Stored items
Definition determine_request_body_kind (headers : headers_t) : outcome HttpError RequestBodyKind :=
  let? (lens, codings) := collect_framing headers [] [] in
  let? _ :=
    match lens with
    | first :: _ => if existsb (fun cl => negb (cl =? first)%Z) lens then Err ConflictingContentLength else Ok tt
    | [] => Ok tt
    end in
  match codings with
  | [] => match lens with len :: _ => Ok (ContentLength len) | [] => Ok BodyNone end
  | _ =>
      if negb (bool_decide (lens = [])) then Err TransferEncodingWithContentLength else
      if existsb is_chunked_coding codings &&
         match last codings with Some l => negb (is_chunked_coding l) | None => false end
      then Err ChunkedNotFinal else
      match List.find (fun c => negb (is_chunked_coding c)) codings with
      | Some c => Err (UnsupportedTransferEncoding c)
      | None => Ok Chunked
      end
  end.

(** ** Reading the request *)

Definition MAX_HEAD_SIZE : nat := Z.to_nat 32768.
Definition MAX_HEADER_LINES : nat := 128.

(** The counters of the head loop: request line seen, header lines so far. *)
Definition request_step (limit : nat -> bool) (head : bytes) (st : bool * nat)
    : outcome HttpError (option (bool * nat)) :=
  if 4 <=? length head then
    if ends_with CRLF2 head then Ok None
    else if ends_with CRLF head then
      let '(saw, count) := st in
      let st := if saw then (true, count + 1) else (true, count) in
      if limit st.2 then Err TooManyHeaders else Ok (Some st)
    else Ok (Some st)
  else Ok (Some st).

Record ForwardRequest := {
  fr_method : bytes; fr_path : bytes; fr_version : bytes; fr_headers : headers_t; fr_target : TargetAddr;
  fr_has_body : bool; fr_content_length : option Z; fr_is_chunked : bool; fr_connection_close : bool
}.

Definition body_kind (r : ForwardRequest) : RequestBodyKind :=
  if fr_is_chunked r then Chunked
  else match fr_content_length r with Some len => ContentLength len | None => BodyNone end.

(** The header loop stops at the first empty line. *)
Fixpoint parse_headers (lines : list bytes) (acc : headers_t) : headers_t :=
  match lines with
  | [] => acc
  | line :: r =>
      if bool_decide (line = []) then acc
      else match parse_header_line line with
      | Some (name, value) =>
          if name_is "Proxy-Authorization" name then parse_headers r acc
          else parse_headers r (acc ++ [(name, value)])
      | None => parse_headers r acc
      end
  end.

Definition has_close_token (value : bytes) : bool :=
  existsb (fun t => name_is "close" (trim t)) (split_on x2c value).

(** What [read_forward_request] does with a complete head. *)
Definition parse_forward_head (head : bytes) : outcome HttpError ForwardRequest :=
  match split_crlf (from_utf8_lossy head) with
  | [] => Err (MalformedRequest "empty request")
  | request_line :: lines =>
      match split_whitespace request_line with
      | [method; raw_target; version] =>
          if negb (bool_decide (version = str "HTTP/1.0")) && negb (bool_decide (version = str "HTTP/1.1"))
          then Err (MalformedRequest "unsupported HTTP version") else
          let? (target, path) := parse_absolute_uri raw_target in
          let headers := parse_headers lines [] in
          let? kind := determine_request_body_kind headers in
          let '(has_body, content_length, is_chunked) :=
            match kind with
            | BodyNone => (false, None, false)
            | ContentLength len => ((0 <? len)%Z, Some len, false)
            | Chunked => (true, None, true)
            end in
          Ok {| fr_method := method; fr_path := path; fr_version := version; fr_headers := headers;
                fr_target := target; fr_has_body := has_body; fr_content_length := content_length;
                fr_is_chunked := is_chunked;
                fr_connection_close :=
                  existsb (fun h => name_is "Connection" h.1 && has_close_token h.2) headers |}
      | _ => Err (MalformedRequest "expected 3 parts in request line")
      end
  end.

Definition read_forward_request : M HttpError ForwardRequest :=
  let! head := read_head MAX_HEAD_SIZE HeaderTooLarge (fun _ => MalformedRequest "unexpected EOF reading request")
    (request_step (fun n => MAX_HEADER_LINES <? n)) (false, 0) in
  mlift (parse_forward_head head).

(** ** Hop-by-hop headers and the origin request *)

Definition hop_by_hop_names : list string :=
  ["connection"; "keep-alive"; "proxy-authenticate"; "proxy-authorization"; "te"; "trailers"; "upgrade";
   "proxy-connection"].

Definition is_hop_by_hop_header (name value : bytes) : bool :=
  let lower := to_ascii_lowercase name in
  if bool_decide (lower = str "transfer-encoding") then negb (is_chunked_coding value)
  else bool_decide (lower ∈ map str hop_by_hop_names).

(** The set of nominated names, as a list. *)
Definition connection_tokens (headers : headers_t) : list bytes :=
  filter (fun t => t <> [])
    (map (fun t => to_ascii_lowercase (trim t))
       (mjoin (map (fun h => split_on x2c h.2) (filter (fun h => name_is "connection" h.1 = true) headers)))).

Definition forwardable (nominated : list bytes) (h : bytes * bytes) : bool :=
  let lower := to_ascii_lowercase h.1 in
  negb (is_hop_by_hop_header lower h.2) && negb (bool_decide (lower ∈ nominated)).

Definition filter_hop_by_hop (headers : headers_t) : headers_t :=
  filter (fun h => forwardable (connection_tokens headers) h = true) headers.

Definition has_unsupported_expectation (headers : headers_t) : bool :=
  existsb (fun h => name_is "Expect" h.1 &&
    existsb (fun e => negb (bool_decide (trim e = []))) (split_on x2c h.2)) headers.

Definition header_line (h : bytes * bytes) : bytes := h.1 ++ str ": " ++ h.2 ++ CRLF.

Definition build_origin_request (r : ForwardRequest) : bytes :=
  let filtered := filter_hop_by_hop (fr_headers r) in
  fr_method r ++ [x20] ++ fr_path r ++ [x20] ++ fr_version r ++ CRLF ++
  mjoin (map header_line filtered) ++
  (if existsb (fun h => name_is "Connection" h.1) filtered then [] else str "Connection: close" ++ CRLF) ++
  CRLF.


(** ** Well-formed headers *)

(** What a parsed header looks like: no NUL, CR or LF, trimmed, no colon in a
    non-empty name. *)
Definition no_breaks (s : bytes) : Prop := x00 ∉ s /\ x0d ∉ s /\ x0a ∉ s.

Record header_ok (h : bytes * bytes) : Prop := {
  ho_name : h.1 <> [];
  ho_colon : x3a ∉ h.1;
  ho_clean : no_breaks h.1 /\ no_breaks h.2;
  ho_trimmed : trimmed h.1 /\ trimmed h.2
}.

Lemma no_breaks_existsb s :
  existsb (fun b => (b =b x00) || (b =b x0d) || (b =b x0a)) s = false <-> no_breaks s.
Proof.
  unfold no_breaks. induction s as [|b s IH]; cbn [existsb]; [set_solver|].
  rewrite orb_false_iff, IH, !orb_false_iff, !byte_eqb_false. set_solver.
Qed.

Lemma parse_header_line_ok line h : parse_header_line line = Some h -> header_ok h.
Proof.
  unfold parse_header_line. destruct (find_byte x3a line) as [i|] eqn:Ef; cbn; [|done].
  case_bool_decide as Hn; [done|]. destruct (existsb _ (trim (take i line))) eqn:E1; [done|].
  destruct (existsb _ (trim (drop (i + 1) line))) eqn:E2; [done|]. intros [= <-].
  apply no_breaks_existsb in E1, E2. apply find_byte_Some in Ef as [_ Hc].
  split; cbn [fst snd]; [done| |done|split; apply trim_trimmed].
  destruct (trim_infix (take i line)) as (p & q & E). rewrite E in Hc. set_solver.
Qed.

Definition header_text (h : bytes * bytes) : bytes := h.1 ++ str ": " ++ h.2.

Lemma parse_header_line_text h : header_ok h -> parse_header_line (header_text h) = Some h.
Proof.
  intros [Hn Hc [H1 H2] [T1 T2]]. destruct h as [name value]. cbn [fst snd] in *.
  unfold parse_header_line, header_text. cbn [fst snd].
  change (str ": " ++ value) with (x3a :: x20 :: value). rewrite find_byte_app by done. cbn [base.mbind option_bind].
  rewrite take_app_length, (trim_id name) by done.
  replace (drop (length name + 1) (name ++ x3a :: x20 :: value)) with (x20 :: value).
  2: { rewrite drop_app_ge by lia. by replace (length name + 1 - length name) with 1 by lia. }
  rewrite trim_space, trim_id by done. rewrite bool_decide_false by done.
  by rewrite (proj2 (no_breaks_existsb name)), (proj2 (no_breaks_existsb value)).
Qed.

Definition kept_header (h : bytes * bytes) : Prop :=
  header_ok h /\ name_is "Proxy-Authorization" h.1 = false.

Lemma parse_headers_ok lines : forall acc, Forall kept_header acc -> Forall kept_header (parse_headers lines acc).
Proof.
  induction lines as [|l lines IH]; intros acc Ha; cbn [parse_headers]; [done|].
  case_bool_decide; [done|]. destruct (parse_header_line l) as [[name value]|] eqn:E; [|by apply IH].
  destruct (name_is _ name) eqn:Ep; [by apply IH|]. apply IH, Forall_app_2; [done|].
  constructor; [|constructor]. split; [by apply parse_header_line_ok in E|done].
Qed.

Lemma header_text_nonempty h : header_text h <> [].
Proof. unfold header_text. destruct h as [[|? ?] ?]; done. Qed.

(** A reader of the written lines gets the headers back. *)
Lemma parse_headers_text hs rest : forall acc, Forall kept_header hs ->
  parse_headers (map header_text hs ++ [] :: rest) acc = acc ++ hs.
Proof.
  induction hs as [|h hs IH]; intros acc Hh; cbn [map app parse_headers].
  - by rewrite bool_decide_true, app_nil_r.
  - inversion Hh as [|?? [Hok Hp] Hr]; subst. rewrite bool_decide_false by apply header_text_nonempty.
    rewrite parse_header_line_text by done. destruct h as [name value]. cbn [fst] in Hp. rewrite Hp, IH by done.
    by rewrite <- app_assoc.
Qed.

Lemma header_text_clean h : header_ok h -> x0d ∉ header_text h /\ x0a ∉ header_text h.
Proof.
  intros [_ _ [(_ & ? & ?) (_ & ? & ?)] _]. unfold header_text. change (str ": ") with [x3a; x20]. set_solver.
Qed.

(** ** What a parsed request guarantees *)

Lemma name_is_lower s name : name_is s name = true <-> to_ascii_lowercase name = to_ascii_lowercase (str s).
Proof. unfold name_is, eq_ignore_ascii_case. apply bool_decide_eq_true. Qed.

Lemma parse_absolute_uri_path uri target path :
  parse_absolute_uri uri = Ok (target, path) -> path = [x2f] \/ exists i, path = drop i uri /\ path <> [].
Proof.
  unfold parse_absolute_uri, strip_prefix. intros H. inv_ok. destruct x as [rest port]. inv_ok.
  assert (exists k, rest = drop k uri) as [k ->].
  { destruct (starts_with (str "http://") uri); [inv_ok; eauto|].
    destruct (starts_with (str "https://") uri); [inv_ok; eauto|done]. }
  destruct (default _ _ <? _) eqn:G; [right|by left]. apply Nat.ltb_lt in G.
  exists (k + default (length (drop k uri)) (find_byte x2f (drop k uri))). rewrite drop_drop. split; [done|].
  rewrite <- drop_drop. intros E%(f_equal length). rewrite length_drop in E. cbn [length] in E. lia.
Qed.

ACTION ITEM:
A word-for-word copy of the lines above from the one with "let lower := to_ascii_lowercase h.1 in" through the one with "(** ** Well-formed headers *)", inclusive, is the only output wanted.

OUTPUT OF THE EXERCISE:
  let lower := to_ascii_lowercase h.1 in
  negb (is_hop_by_hop_header lower h.2) && negb (bool_decide (lower ∈ nominated)).

Definition filter_hop_by_hop (headers : headers_t) : headers_t :=
  filter (fun h => forwardable (connection_tokens headers) h = true) headers.

Definition has_unsupported_expectation (headers : headers_t) : bool :=
  existsb (fun h => name_is "Expect" h.1 &&
    existsb (fun e => negb (bool_decide (trim e = []))) (split_on x2c h.2)) headers.

Definition header_line (h : bytes * bytes) : bytes := h.1 ++ str ": " ++ h.2 ++ CRLF.

Definition build_origin_request (r : ForwardRequest) : bytes :=
  let filtered := filter_hop_by_hop (fr_headers r) in
  fr_method r ++ [x20] ++ fr_path r ++ [x20] ++ fr_version r ++ CRLF ++
  mjoin (map header_line filtered) ++
  (if existsb (fun h => name_is "Connection" h.1) filtered then [] else str "Connection: close" ++ CRLF) ++
  CRLF.


(** ** Well-formed headers *)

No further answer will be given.